Aller au contenu principal
x
Soumis par Metou Brusil le 14 October 2012

Dans le Bulletin du 7 octobre dernier, nous faisions allusion à l’optique de deux résolutions en cours d’élaboration sur la crise malienne (Voir Mali : Entre solution politique et intervention militaire, deux résolutions envisagées ). La première de ces résolutions, la résolution 1971 (2012), a été adoptée à l’unanimité des membres du conseil de sécurité le 12 octobre 2012, ouvrant enfin la possibilité d’un soutien à une force militaire sous direction africaine chargée d'aider l'armée malienne à chasser les islamistes armés qui se sont emparées de la moitié nord du pays et en font une plaque tournante du terrorisme lié à Al-Qaïda. Si cette résolution, proposée à l'initiative de la France, ouvre la voie à un possible déploiement d’une force militaire internationale dans le nord mali, elle a pour caractéristique d’être  très nuancée, combinant la solution politique et la solution militaire.

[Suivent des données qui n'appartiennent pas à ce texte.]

(* ===== verification/FloatQuot.v ===== *)
(** * Quotients of counts

    Ratios of counts ([tp / (tp + fp)], [len(a & b) / len(a | b)], rates) are
    Python's correctly rounded integer quotients.  This file shows that such a
    quotient of [0 <= a <= b] with [0 < b] is a number of [0,1]: the rounding of
    a value at most one never exceeds one. *)

From S2P Require Import Prelude PyFloat.
From Stdlib Require Import ZArith Lia Floats.SpecFloat.

#[local] Open Scope Z_scope.

Lemma iter_pos_nat {A} (f : A -> A) p x : SpecFloat.iter_pos f p x = Nat.iter (Pos.to_nat p) f x.
Proof.
  revert x. induction p as [p IH|p IH|]; intros x; cbn [SpecFloat.iter_pos]; [| |done].
  - rewrite !IH, Pos2Nat.inj_xI. rewrite <- Nat.iter_add.
    replace (S (2 * Pos.to_nat p)) with (Pos.to_nat p + Pos.to_nat p + 1)%nat by lia.
    by rewrite (Nat.iter_add _ 1).
  - rewrite !IH, Pos2Nat.inj_xO. rewrite <- Nat.iter_add. f_equal. lia.
Qed.

Lemma digits2_pos_bounds p :
  2 ^ (Zpos (digits2_pos p) - 1) <= Zpos p < 2 ^ Zpos (digits2_pos p).
Proof.
  induction p as [p IH|p IH|]; simpl; [| |lia].
  all: rewrite Pos2Z.inj_succ, Z.pow_succ_r by lia.
  all: replace (Z.succ (Zpos (digits2_pos p)) - 1) with (Z.succ (Zpos (digits2_pos p) - 1)) by lia.
  all: rewrite Z.pow_succ_r by lia; lia.
Qed.

(** The number of binary digits is the only exponent that brackets a number. *)
Lemma Zdigits2_unique m d : 0 <= d -> 2 ^ d <= m < 2 ^ (d + 1) -> Zdigits2 m = d + 1.
Proof.
  intros Hd Hm. destruct m as [|p|p]; simpl; [lia| |lia].
  pose proof (digits2_pos_bounds p) as [Hl Hu].
  assert (Zpos (digits2_pos p) - 1 < d + 1) by (apply (Z.pow_lt_mono_r_iff 2); lia).
  assert (d < Zpos (digits2_pos p)) by (apply (Z.pow_lt_mono_r_iff 2); lia). lia.
Qed.

Lemma Zdigits2_le m d : 0 <= m < 2 ^ d -> 0 <= d -> 0 <= Zdigits2 m <= d.
Proof.
  intros Hm Hd. destruct m as [|p|p]; simpl; [lia| |lia].
  pose proof (digits2_pos_bounds p) as [Hl _].
  assert (Zpos (digits2_pos p) - 1 < d) by (apply (Z.pow_lt_mono_r_iff 2); lia). lia.
Qed.

Lemma Zdigits2_lt m : 0 <= m -> m < 2 ^ Zdigits2 m.
Proof. intros Hm. destruct m as [|p|p]; simpl; [lia| |lia]. apply digits2_pos_bounds. Qed.

Lemma shr_1_m mrs : 0 <= shr_m mrs -> shr_m (shr_1 mrs) = shr_m mrs / 2.
Proof.
  destruct mrs as [[|[p|p|]|p] r s]; simpl; intros H; try done; try lia.
  - rewrite (Pos2Z.inj_xI p). replace (2 * Zpos p + 1) with (1 + Zpos p * 2) by lia.
    rewrite Z.div_add by lia. done.
  - rewrite (Pos2Z.inj_xO p), Z.mul_comm, Z.div_mul by lia. done.
Qed.

Lemma shr_iter_m n mrs :
  0 <= shr_m mrs ->
  shr_m (Nat.iter n shr_1 mrs) = shr_m mrs / 2 ^ Z.of_nat n.
Proof.
  intros H. induction n as [|n IH]; [by rewrite Z.div_1_r|].
  rewrite Nat.iter_succ, shr_1_m, IH by (rewrite IH; apply Z.div_pos; lia).
  rewrite Z.div_div by lia. f_equal.
  rewrite Nat2Z.inj_succ, Z.pow_succ_r by lia. lia.
Qed.

(** A power of two loses no bit until it is used up. *)
Lemma shr_iter_pow2 n k :
  Z.of_nat n <= k ->
  Nat.iter n shr_1 (Build_shr_record (2 ^ k) false false)
  = Build_shr_record (2 ^ (k - Z.of_nat n)) false false.
Proof.
  induction n as [|n IH]; intros Hn; [by rewrite Z.sub_0_r|].
  rewrite Nat.iter_succ, IH by lia.
  replace (k - Z.of_nat n) with (Z.succ (k - Z.of_nat (S n))) by lia.
  rewrite Z.pow_succ_r by lia.
  destruct (2 ^ (k - Z.of_nat (S n))) as [|p|p] eqn:E; [lia|done|lia].
Qed.

Lemma shr_record_of_loc_m m l : shr_m (shr_record_of_loc m l) = m.
Proof. by destruct l as [|[]]. Qed.

Lemma round_nearest_even_le m l : 0 <= m -> m <= round_nearest_even m l <= m + 1.
Proof. intros. destruct l as [|[]]; simpl; try case_match; lia. Qed.

(** What [shr_fexp] keeps of a mantissa of [d] digits whose exponent is not
    below the smallest subnormal's. *)
Lemma shr_fexp_spec m e l :
  0 <= m -> -1074 <= e ->
  let n := Z.max 0 (Zdigits2 m - 53) in
  exists r, shr_fexp 53 1024 m e l = (r, e + n) /\ shr_m r = m / 2 ^ n.
Proof.
  intros Hm He. cbv zeta. unfold shr_fexp, shr, fexp, emin.
  set (d := Zdigits2 m).
  replace (Z.max (d + e - 53) (3 - 1024 - 53) - e) with (Z.max (d - 53) (-1074 - e)) by lia.
  destruct (Z.max (d - 53) (-1074 - e)) as [|p|p] eqn:E.
  - replace (Z.max 0 (d - 53)) with 0 by lia. rewrite Z.add_0_r, Z.div_1_r.
    eexists; split; [done|apply shr_record_of_loc_m].
  - replace (Z.max 0 (d - 53)) with (Zpos p) by lia.
    eexists; split; [done|].
    rewrite iter_pos_nat, shr_iter_m, shr_record_of_loc_m by (by rewrite shr_record_of_loc_m).
    by rewrite positive_nat_Z.
  - replace (Z.max 0 (d - 53)) with 0 by lia. rewrite Z.add_0_r, Z.div_1_r.
    eexists; split; [done|apply shr_record_of_loc_m].
Qed.

Lemma below_2_53 m d : 0 <= m < 2 ^ d -> 0 <= d -> m / 2 ^ Z.max 0 (d - 53) < 2 ^ 53.
Proof.
  intros Hm Hd. apply Z.div_lt_upper_bound; [lia|].
  rewrite <- Z.pow_add_r by lia.
  apply Z.lt_le_trans with (2 ^ d); [lia|]. apply Z.pow_le_mono_r; lia.
Qed.

(** Rounding a value strictly below one gives at most one. *)
Lemma round_below_one q s l :
  53 <= s <= 1074 -> 0 <= q < 2 ^ s ->
  in01 (binary_round_aux 53 1024 false q (- s) l) = true.
Proof.
  intros Hs Hq. unfold binary_round_aux.
  destruct (shr_fexp_spec q (- s) l) as (r & -> & Hr); [lia..|].
  set (n := Z.max 0 (Zdigits2 q - 53)) in *.
  pose proof (Zdigits2_le q s Hq ltac:(lia)) as Hd.
  assert (shr_m r < 2 ^ 53) as Hr53.
  { rewrite Hr. apply below_2_53; [|lia]. split; [lia|]. apply Zdigits2_lt; lia. }
  assert (0 <= shr_m r) as Hr0 by (rewrite Hr; apply Z.div_pos; lia).
  set (m2 := round_nearest_even (shr_m r) (loc_of_shr_record r)).
  pose proof (round_nearest_even_le (shr_m r) (loc_of_shr_record r) Hr0) as Hm2. fold m2 in Hm2.
  destruct (shr_fexp_spec m2 (- s + n) loc_Exact) as (r' & -> & Hr'); [lia..|].
  assert (exists e3, - s + n + Z.max 0 (Zdigits2 m2 - 53) = e3 /\
          0 <= shr_m r' /\ (e3 < -52 \/ e3 = -52 /\ shr_m r' = 2 ^ 52)) as (e3 & -> & Hnn & He3).
  { eexists; split; [done|]. rewrite Hr'. destruct (Z.eq_dec m2 (2 ^ 53)) as [E|E].
    - rewrite E. change (Zdigits2 (2 ^ 53)) with 54. change (Z.max 0 (54 - 53)) with 1.
      change (2 ^ 53 / 2 ^ 1) with (2 ^ 52). lia.
    - pose proof (Zdigits2_le m2 53 ltac:(lia) ltac:(lia)).
      replace (Z.max 0 (Zdigits2 m2 - 53)) with 0 by lia.
      rewrite Z.div_1_r. lia. }
  destruct (shr_m r') as [|p|p]; [done| |lia].
  replace (e3 <=? 1024 - 53) with true by (symmetry; apply Z.leb_le; lia).
  unfold in01. apply andb_true_iff; split; [done|]. apply fle_spec. split_and!; [done..|].
  destruct He3 as [?|[-> Hp]]; [left|right]; simpl; [lia|].
  injection Hp as ->. done.
Qed.

Lemma round_one s :
  53 <= s <= 1074 ->
  binary_round_aux 53 1024 false (2 ^ s) (- s) loc_Exact = f1.
Proof.
  intros Hs. unfold binary_round_aux, shr_fexp at 1, shr, fexp, emin.
  rewrite (Zdigits2_unique (2 ^ s) s) by (rewrite ?Z.pow_add_r; lia).
  replace (Z.max (s + 1 + - s - 53) (3 - 1024 - 53) - - s) with (s - 52) by lia.
  destruct (s - 52) as [|p|p] eqn:E; [lia| |lia].
  rewrite iter_pos_nat. simpl shr_record_of_loc. rewrite shr_iter_pow2 by lia.
  rewrite positive_nat_Z, <- E. replace (s - (s - 52)) with 52 by lia.
  replace (- s + (s - 52)) with (-52) by lia. by vm_compute.
Qed.

Lemma int_quot_same n : int_quot (Zpos n) (Zpos n) = f1.
Proof.
  unfold int_quot, SFdiv, SFdiv_core_binary. set (e' := Z.min _ _).
  assert (exists s, e' = - s /\ 53 <= s <= 1074) as (s & He' & Hs).
  { exists (- e'). unfold e', fexp, emin. simpl Zdigits2. lia. }
  rewrite He'. replace (0 - 0 - - s) with s by lia.
  destruct s as [|s|s]; [lia| |lia]. rewrite Z.shiftl_mul_pow2 by lia.
  pose proof (Z_div_mod (Zpos n * 2 ^ Zpos s) (Zpos n) ltac:(lia)) as Hdm.
  destruct (Z.div_eucl _ _) as [q r]. destruct Hdm as [Hq Hr].
  assert (q = 2 ^ Zpos s) as -> by nia. assert (r = 0) as -> by lia.
  replace (new_location (Zpos n) 0) with loc_Exact
    by (unfold new_location; by destruct (Z.even _)).
  by rewrite round_one by lia.
Qed.

Lemma int_quot_in01 a b : 0 <= a <= b -> 0 < b -> in01 (int_quot a b) = true.
Proof.
  intros Hab Hb. destruct a as [|m|m]; [by destruct b|..|lia].
  destruct b as [|n|n]; [lia| |lia].
  destruct (Pos.eq_dec m n) as [->|Hne]; [by rewrite int_quot_same|].
  pose proof (digits2_pos_bounds m) as Hm. pose proof (digits2_pos_bounds n) as Hn.
  assert (Zpos (digits2_pos m) - 1 < Zpos (digits2_pos n))
    by (apply (Z.pow_lt_mono_r_iff 2); lia).
  unfold int_quot, SFdiv, SFdiv_core_binary. set (e' := Z.min _ _).
  assert (exists s, e' = - s /\ 53 <= s <= 1074) as (s & He' & Hs).
  { exists (- e'). unfold e', fexp, emin. simpl Zdigits2. lia. }
  rewrite He'. replace (0 - 0 - - s) with s by lia.
  destruct s as [|s|s]; [lia| |lia]. rewrite Z.shiftl_mul_pow2 by lia.
  pose proof (Z_div_mod (Zpos m * 2 ^ Zpos s) (Zpos n) ltac:(lia)) as Hdm.
  destruct (Z.div_eucl _ _) as [q r]. destruct Hdm as [Hq Hr].
  set (P := 2 ^ Zpos s) in *. assert (0 < P) by (subst P; lia).
  apply round_below_one; [lia|]. fold P. split; nia.
Qed.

Prise sur la base du chapitre VII de la Charte et qualifiant explicitement la situation au nord Mali de menace contre la paix et la sécurité internationale, la résolution a ménagé à la fois ceux qui préconisaient la solution politique pour résoudre le problème malien et ceux qui, depuis le début, soutiennent l’idée d’une intervention militaire.  Le Conseil de sécurité se déclare disposé à adopter des sanctions ciblées à l'encontre des groupes rebelles qui refuseraient de couper tout lien avec les organisations terroristes. Appuyant l'action du Président par intérim du Mali, Dioncounda Traoré, le Conseil engage les autorités de transition à « redoubler d'efforts pour renforcer les institutions démocratiques et rétablir l'ordre constitutionnel au Mali, en organisant le moment venu, à la fin de la période de transition, des élections pacifiques, inclusives et crédibles ». Quant aux membres des forces armées maliennes, la résolution exige d'elles qu'elles s'abstiennent d'interférer dans l'action des autorités de transition. Enfin, précise la résolution, les autorités de transition, les groupes rebelles maliens et les autres représentants légitimes de la population locale du nord du Mali sont invitées à entamer, dès que possible, « un processus de négociations crédible en vue de rechercher une solution politique viable, avec l'appui des Nations Unies ».  La résolution exhorte les autorités maliennes de transition à négocier aussitôt que possible avec les groupes rebelles qui auront coupé tout lien avec le terrorisme afin de trouver "une solution politique durable" à la crise. Elle s'inquiète par ailleurs de l'infiltration du nord du Mali par "AQMI, des groupes affiliés et autres groupes extrémistes" et condamne "les abus des droits de l'Homme commis dans le nord du Mali par les rebelles armés, terroristes et autres groupes extrémistes".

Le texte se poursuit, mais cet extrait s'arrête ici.